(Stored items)
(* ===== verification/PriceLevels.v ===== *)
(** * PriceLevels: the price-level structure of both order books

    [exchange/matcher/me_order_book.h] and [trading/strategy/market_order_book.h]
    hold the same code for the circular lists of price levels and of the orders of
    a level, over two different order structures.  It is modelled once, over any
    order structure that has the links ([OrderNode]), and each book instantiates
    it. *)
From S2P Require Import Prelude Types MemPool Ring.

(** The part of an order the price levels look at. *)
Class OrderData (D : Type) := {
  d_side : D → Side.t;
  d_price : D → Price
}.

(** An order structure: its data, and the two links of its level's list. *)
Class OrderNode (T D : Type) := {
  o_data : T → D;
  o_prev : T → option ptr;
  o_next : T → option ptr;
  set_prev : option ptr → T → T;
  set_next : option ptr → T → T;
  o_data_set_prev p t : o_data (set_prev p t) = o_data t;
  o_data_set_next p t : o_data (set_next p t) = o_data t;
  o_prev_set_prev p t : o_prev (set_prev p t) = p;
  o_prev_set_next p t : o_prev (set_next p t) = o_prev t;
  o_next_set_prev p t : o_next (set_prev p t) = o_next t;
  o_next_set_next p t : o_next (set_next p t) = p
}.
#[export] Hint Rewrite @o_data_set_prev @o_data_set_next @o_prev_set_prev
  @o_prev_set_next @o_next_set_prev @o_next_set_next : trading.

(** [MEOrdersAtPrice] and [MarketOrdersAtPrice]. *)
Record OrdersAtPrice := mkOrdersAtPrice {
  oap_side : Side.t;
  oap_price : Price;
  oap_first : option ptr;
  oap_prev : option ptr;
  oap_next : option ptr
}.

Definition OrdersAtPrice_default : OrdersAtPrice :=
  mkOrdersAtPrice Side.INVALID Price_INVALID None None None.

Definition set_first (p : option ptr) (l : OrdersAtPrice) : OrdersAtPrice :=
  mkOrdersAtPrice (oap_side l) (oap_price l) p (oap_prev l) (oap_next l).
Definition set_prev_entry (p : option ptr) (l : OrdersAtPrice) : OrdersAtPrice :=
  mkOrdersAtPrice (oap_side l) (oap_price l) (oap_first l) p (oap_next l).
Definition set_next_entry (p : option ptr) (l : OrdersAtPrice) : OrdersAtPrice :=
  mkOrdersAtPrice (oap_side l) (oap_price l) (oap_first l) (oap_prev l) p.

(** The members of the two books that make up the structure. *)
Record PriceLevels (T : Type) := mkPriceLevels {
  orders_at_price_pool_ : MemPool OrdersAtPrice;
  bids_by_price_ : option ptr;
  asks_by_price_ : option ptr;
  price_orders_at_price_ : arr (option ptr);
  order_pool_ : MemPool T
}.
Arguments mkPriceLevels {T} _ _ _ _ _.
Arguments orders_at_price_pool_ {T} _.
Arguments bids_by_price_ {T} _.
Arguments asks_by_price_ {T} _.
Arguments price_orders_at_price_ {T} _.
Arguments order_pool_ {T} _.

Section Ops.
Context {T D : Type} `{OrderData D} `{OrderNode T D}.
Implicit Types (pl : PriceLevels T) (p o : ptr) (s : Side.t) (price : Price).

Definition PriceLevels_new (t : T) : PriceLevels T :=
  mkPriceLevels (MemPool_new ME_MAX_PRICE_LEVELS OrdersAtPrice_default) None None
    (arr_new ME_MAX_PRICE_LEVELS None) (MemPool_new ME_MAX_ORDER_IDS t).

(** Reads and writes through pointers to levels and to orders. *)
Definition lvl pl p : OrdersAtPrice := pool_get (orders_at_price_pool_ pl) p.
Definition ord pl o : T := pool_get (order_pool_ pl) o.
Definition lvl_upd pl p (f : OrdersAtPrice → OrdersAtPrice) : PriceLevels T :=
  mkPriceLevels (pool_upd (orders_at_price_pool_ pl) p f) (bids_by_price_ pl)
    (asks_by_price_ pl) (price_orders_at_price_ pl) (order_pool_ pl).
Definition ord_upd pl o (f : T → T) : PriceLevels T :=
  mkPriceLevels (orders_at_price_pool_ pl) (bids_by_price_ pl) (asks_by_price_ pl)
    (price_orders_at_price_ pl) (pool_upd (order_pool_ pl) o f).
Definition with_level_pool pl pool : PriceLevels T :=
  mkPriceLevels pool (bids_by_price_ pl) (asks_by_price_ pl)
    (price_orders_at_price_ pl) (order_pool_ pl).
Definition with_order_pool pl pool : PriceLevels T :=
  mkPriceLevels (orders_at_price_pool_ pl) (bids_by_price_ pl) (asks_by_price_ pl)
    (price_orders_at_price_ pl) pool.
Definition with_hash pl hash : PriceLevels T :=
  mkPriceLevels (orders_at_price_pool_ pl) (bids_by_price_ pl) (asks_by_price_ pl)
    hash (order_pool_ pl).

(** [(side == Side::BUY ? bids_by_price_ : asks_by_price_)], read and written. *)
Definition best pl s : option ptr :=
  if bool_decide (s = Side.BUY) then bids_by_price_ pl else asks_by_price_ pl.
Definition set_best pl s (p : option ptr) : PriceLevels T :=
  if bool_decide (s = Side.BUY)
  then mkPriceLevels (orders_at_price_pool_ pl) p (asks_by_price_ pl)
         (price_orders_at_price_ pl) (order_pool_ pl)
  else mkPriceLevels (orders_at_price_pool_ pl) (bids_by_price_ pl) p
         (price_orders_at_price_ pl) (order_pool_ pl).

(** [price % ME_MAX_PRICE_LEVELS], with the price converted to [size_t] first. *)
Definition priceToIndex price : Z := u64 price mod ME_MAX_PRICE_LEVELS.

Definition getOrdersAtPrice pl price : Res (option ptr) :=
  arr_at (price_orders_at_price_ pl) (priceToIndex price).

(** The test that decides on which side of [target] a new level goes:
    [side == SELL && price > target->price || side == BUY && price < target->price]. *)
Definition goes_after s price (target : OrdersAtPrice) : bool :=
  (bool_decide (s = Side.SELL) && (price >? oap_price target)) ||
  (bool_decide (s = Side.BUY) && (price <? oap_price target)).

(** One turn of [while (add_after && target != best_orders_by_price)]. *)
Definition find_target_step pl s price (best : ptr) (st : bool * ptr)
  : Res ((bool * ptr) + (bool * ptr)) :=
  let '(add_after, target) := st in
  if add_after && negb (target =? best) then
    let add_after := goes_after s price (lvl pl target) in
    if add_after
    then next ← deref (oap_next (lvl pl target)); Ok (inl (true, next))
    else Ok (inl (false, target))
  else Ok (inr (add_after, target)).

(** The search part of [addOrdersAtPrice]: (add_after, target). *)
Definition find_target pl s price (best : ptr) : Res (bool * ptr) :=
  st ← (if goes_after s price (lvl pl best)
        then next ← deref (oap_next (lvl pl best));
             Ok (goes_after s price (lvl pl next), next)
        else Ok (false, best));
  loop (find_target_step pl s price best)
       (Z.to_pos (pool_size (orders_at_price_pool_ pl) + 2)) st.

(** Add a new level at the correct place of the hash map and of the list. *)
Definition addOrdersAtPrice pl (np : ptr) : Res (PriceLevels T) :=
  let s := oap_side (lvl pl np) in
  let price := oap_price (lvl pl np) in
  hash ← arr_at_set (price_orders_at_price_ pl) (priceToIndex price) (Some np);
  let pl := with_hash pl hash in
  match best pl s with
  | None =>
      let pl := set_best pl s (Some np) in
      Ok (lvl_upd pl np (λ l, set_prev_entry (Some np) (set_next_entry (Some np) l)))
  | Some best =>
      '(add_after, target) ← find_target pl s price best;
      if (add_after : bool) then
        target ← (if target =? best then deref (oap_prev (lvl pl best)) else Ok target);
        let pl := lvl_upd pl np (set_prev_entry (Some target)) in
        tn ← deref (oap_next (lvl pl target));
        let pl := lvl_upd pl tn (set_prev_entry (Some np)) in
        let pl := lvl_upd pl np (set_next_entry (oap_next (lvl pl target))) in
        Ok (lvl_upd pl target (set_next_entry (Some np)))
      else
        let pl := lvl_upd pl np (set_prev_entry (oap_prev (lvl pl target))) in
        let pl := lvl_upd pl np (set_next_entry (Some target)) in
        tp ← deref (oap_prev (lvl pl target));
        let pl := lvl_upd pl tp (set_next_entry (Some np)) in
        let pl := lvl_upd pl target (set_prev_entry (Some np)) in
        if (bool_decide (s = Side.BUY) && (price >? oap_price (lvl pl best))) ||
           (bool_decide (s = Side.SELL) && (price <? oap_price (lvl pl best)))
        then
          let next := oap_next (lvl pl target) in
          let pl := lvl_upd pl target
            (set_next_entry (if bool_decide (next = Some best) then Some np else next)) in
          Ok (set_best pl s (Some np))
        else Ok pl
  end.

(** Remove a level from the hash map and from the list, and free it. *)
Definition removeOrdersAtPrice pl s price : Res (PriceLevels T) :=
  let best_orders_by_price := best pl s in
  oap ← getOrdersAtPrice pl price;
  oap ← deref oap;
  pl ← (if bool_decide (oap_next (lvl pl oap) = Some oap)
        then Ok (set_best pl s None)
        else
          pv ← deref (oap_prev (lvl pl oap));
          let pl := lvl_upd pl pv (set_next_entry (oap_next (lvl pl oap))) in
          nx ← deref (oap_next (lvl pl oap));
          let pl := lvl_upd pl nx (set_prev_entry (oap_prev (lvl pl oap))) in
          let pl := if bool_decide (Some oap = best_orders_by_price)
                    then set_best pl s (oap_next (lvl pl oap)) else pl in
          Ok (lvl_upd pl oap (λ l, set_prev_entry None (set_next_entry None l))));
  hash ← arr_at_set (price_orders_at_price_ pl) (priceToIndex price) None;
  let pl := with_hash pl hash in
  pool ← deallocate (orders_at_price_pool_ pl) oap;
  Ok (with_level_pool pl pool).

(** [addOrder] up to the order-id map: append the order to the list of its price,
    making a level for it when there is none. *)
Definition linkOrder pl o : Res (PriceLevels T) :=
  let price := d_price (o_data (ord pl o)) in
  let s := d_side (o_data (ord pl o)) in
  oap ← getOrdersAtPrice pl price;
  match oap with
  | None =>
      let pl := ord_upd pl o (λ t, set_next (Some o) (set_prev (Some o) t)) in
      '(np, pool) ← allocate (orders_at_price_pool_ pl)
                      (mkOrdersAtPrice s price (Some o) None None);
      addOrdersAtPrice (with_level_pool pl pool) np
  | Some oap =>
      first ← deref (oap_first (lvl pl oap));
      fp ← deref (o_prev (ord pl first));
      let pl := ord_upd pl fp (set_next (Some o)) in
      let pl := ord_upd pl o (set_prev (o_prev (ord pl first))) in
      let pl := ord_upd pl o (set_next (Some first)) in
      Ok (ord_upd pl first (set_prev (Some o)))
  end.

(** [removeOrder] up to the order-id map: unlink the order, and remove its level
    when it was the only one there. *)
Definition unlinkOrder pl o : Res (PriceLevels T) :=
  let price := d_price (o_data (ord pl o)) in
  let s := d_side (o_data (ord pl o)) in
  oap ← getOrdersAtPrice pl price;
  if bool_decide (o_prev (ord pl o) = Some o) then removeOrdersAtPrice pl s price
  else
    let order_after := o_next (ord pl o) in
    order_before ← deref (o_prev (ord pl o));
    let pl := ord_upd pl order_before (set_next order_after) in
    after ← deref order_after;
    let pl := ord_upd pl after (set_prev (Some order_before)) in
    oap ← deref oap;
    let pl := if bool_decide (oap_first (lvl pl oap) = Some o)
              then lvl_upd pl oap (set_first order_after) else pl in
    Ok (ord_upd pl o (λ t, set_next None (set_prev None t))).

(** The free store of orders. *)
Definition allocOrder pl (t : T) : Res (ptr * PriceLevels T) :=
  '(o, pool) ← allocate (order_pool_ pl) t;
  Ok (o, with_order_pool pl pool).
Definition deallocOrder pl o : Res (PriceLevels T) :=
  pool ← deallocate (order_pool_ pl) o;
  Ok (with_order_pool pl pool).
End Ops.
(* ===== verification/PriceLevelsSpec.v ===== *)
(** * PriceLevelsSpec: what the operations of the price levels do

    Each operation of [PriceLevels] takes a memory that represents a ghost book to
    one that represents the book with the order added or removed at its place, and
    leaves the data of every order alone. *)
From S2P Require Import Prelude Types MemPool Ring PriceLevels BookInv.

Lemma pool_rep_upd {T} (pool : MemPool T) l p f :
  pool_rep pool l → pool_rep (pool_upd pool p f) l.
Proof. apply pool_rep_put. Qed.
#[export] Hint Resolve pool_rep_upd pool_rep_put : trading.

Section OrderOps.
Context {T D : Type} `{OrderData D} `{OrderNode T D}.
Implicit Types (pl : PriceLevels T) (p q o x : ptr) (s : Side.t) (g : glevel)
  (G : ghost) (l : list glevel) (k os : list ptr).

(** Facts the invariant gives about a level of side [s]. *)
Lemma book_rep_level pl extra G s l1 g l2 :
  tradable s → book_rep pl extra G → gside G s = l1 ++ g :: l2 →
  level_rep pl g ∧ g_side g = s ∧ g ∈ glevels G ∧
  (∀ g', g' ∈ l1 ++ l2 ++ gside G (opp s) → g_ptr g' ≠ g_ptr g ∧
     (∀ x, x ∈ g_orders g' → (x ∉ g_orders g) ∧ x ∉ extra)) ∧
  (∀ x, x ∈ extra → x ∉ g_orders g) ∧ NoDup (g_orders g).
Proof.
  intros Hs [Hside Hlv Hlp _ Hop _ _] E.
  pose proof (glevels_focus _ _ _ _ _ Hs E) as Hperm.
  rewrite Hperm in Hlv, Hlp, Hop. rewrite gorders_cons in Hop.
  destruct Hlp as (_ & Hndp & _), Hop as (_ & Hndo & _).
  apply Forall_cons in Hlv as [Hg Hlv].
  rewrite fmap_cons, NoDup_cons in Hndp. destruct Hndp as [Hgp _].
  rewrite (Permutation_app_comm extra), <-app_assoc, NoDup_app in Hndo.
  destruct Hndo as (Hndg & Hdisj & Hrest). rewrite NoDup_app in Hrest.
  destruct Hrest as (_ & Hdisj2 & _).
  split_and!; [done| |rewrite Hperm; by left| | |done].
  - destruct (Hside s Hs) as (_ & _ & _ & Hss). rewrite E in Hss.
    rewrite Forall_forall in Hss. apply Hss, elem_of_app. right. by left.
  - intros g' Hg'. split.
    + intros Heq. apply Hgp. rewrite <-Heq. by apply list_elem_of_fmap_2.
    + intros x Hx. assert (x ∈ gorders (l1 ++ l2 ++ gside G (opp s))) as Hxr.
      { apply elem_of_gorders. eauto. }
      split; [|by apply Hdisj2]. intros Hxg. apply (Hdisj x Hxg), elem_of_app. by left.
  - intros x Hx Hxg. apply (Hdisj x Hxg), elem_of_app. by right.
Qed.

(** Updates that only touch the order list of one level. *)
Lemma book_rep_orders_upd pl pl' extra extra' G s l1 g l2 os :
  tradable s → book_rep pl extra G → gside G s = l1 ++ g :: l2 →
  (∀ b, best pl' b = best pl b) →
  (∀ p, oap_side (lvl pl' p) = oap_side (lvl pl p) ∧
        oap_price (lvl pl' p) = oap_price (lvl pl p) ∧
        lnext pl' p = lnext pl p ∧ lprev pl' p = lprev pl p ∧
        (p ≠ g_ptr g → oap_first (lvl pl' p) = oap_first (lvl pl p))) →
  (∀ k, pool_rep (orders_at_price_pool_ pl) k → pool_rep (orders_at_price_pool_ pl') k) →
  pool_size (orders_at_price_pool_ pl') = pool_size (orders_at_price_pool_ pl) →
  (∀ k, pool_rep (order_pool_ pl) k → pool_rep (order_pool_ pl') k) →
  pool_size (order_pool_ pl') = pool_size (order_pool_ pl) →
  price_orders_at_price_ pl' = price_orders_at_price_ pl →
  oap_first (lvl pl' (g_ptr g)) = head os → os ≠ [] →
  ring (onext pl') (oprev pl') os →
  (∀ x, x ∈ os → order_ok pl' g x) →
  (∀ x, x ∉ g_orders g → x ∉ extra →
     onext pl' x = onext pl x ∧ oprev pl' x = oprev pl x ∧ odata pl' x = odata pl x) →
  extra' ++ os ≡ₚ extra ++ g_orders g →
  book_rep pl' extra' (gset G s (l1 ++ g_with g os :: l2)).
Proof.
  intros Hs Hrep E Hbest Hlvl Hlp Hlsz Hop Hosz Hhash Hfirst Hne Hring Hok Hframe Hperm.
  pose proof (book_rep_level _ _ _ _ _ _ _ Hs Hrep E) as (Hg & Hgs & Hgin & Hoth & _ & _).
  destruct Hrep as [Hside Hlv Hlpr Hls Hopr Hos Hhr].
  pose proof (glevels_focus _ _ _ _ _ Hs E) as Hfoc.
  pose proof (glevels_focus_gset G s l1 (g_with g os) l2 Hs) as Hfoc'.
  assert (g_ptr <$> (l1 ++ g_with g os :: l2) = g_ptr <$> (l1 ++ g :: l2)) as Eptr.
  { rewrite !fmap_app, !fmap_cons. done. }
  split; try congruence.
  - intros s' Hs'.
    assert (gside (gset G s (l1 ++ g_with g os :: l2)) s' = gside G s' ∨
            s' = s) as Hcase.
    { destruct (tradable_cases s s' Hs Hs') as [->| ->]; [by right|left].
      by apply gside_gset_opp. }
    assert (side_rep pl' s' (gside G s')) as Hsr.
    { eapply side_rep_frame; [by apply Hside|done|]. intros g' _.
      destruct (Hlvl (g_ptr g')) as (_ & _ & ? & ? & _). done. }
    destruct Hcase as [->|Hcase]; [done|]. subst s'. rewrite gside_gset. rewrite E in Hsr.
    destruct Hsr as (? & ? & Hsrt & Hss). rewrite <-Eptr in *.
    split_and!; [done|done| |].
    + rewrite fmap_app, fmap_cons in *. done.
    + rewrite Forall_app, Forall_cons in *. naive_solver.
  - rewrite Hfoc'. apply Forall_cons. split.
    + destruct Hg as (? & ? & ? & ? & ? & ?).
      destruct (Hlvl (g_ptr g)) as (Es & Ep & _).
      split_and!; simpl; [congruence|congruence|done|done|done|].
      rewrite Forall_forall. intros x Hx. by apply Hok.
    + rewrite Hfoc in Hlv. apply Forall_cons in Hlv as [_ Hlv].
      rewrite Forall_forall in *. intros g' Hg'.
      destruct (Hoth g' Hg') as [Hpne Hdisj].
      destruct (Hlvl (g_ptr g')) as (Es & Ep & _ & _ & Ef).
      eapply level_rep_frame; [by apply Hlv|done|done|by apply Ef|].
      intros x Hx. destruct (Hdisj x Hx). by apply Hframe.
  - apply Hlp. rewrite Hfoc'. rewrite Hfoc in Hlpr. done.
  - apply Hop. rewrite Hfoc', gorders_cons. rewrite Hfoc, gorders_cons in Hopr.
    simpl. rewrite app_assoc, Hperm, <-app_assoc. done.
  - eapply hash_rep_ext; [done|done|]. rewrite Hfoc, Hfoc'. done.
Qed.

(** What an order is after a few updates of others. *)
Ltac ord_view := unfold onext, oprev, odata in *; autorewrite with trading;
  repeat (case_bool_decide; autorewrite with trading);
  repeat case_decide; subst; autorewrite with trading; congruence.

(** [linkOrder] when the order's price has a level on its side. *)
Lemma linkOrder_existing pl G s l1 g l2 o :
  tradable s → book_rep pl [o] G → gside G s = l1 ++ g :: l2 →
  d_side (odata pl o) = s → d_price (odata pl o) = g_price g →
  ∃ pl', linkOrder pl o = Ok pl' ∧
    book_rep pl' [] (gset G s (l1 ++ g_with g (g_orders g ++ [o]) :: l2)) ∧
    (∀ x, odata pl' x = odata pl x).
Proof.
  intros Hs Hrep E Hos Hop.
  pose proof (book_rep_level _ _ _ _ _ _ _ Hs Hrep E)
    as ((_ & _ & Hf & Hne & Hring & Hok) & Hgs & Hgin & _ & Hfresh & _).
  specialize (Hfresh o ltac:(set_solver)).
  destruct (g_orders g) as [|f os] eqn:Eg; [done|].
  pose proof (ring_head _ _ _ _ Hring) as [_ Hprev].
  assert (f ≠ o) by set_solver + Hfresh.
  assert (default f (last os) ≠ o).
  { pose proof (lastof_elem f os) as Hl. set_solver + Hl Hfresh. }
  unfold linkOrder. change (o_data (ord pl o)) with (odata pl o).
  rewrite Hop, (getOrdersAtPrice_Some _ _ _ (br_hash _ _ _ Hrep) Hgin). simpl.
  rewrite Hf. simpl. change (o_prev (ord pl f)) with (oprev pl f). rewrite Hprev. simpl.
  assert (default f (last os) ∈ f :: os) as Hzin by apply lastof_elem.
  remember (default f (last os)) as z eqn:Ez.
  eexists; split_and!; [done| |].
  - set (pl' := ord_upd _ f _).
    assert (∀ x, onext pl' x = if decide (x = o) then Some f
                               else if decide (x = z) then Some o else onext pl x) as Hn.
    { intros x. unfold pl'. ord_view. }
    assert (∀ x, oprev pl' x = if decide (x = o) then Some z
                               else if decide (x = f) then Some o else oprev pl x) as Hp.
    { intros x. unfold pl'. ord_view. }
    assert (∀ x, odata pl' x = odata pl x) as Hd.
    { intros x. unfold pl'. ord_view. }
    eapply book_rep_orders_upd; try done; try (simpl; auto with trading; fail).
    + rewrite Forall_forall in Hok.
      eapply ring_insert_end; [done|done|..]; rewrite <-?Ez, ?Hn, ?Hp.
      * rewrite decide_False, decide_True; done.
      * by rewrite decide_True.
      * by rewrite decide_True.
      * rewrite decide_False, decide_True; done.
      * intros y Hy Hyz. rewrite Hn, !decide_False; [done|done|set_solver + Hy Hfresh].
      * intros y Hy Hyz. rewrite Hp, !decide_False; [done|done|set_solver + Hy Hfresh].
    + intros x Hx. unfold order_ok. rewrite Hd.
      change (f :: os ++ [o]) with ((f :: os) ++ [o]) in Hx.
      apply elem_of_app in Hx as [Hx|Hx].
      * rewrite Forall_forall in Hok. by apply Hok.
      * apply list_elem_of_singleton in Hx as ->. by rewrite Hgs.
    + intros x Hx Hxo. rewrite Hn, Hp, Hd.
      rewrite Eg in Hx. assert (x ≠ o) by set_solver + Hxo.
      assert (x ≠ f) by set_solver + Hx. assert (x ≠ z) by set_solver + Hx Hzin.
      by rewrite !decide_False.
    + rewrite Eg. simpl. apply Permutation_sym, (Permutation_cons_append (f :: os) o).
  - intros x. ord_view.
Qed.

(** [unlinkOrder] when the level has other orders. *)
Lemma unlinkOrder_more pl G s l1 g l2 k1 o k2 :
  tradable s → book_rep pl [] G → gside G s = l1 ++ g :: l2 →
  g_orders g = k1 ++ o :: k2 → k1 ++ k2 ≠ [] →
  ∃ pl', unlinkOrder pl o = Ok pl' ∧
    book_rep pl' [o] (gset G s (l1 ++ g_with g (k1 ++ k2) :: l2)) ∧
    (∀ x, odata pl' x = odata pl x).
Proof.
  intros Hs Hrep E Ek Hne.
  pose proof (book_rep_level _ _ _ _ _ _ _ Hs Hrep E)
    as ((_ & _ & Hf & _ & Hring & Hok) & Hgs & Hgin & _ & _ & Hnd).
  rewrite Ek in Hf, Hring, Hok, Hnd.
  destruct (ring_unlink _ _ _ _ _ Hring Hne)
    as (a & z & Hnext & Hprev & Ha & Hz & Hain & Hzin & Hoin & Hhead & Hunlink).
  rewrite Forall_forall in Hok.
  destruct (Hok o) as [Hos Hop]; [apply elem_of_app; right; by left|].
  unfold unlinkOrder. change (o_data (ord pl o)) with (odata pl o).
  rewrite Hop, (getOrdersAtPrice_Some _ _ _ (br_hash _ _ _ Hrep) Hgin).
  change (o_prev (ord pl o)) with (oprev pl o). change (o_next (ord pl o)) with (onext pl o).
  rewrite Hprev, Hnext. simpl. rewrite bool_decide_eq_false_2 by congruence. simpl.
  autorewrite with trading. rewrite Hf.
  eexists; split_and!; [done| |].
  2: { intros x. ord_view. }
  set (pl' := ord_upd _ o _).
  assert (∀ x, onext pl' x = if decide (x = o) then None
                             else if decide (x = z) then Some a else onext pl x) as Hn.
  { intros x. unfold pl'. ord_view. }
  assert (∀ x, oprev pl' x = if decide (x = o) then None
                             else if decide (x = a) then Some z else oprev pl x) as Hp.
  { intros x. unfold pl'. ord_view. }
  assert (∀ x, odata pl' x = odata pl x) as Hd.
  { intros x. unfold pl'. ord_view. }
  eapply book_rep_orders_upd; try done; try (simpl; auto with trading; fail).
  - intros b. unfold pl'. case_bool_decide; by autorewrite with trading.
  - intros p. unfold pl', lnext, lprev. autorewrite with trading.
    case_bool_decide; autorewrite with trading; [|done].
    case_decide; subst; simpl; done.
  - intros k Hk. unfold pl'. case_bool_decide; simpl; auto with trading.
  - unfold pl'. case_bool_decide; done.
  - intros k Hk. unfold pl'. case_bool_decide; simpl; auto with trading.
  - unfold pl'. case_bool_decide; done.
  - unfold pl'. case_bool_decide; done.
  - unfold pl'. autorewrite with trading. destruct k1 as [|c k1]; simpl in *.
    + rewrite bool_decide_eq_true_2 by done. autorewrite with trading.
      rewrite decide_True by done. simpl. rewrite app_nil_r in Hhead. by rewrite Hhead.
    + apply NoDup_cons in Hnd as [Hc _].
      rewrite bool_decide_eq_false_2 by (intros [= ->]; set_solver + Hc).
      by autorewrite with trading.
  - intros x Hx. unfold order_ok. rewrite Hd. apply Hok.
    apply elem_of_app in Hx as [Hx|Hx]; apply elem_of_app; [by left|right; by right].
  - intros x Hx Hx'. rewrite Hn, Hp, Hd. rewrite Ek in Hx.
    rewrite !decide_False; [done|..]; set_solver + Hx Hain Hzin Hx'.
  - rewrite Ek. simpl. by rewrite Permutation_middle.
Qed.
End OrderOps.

What you should do - Copy out, exactly and alone, the lines of the entries above between the ones holding "loop (find_target_step pl s price best)" and "Definition addOrdersAtPrice pl", inclusive.

Solved exercise -
  loop (find_target_step pl s price best)
       (Z.to_pos (pool_size (orders_at_price_pool_ pl) + 2)) st.

(** Add a new level at the correct place of the hash map and of the list. *)
Definition addOrdersAtPrice pl (np : ptr) : Res (PriceLevels T) :=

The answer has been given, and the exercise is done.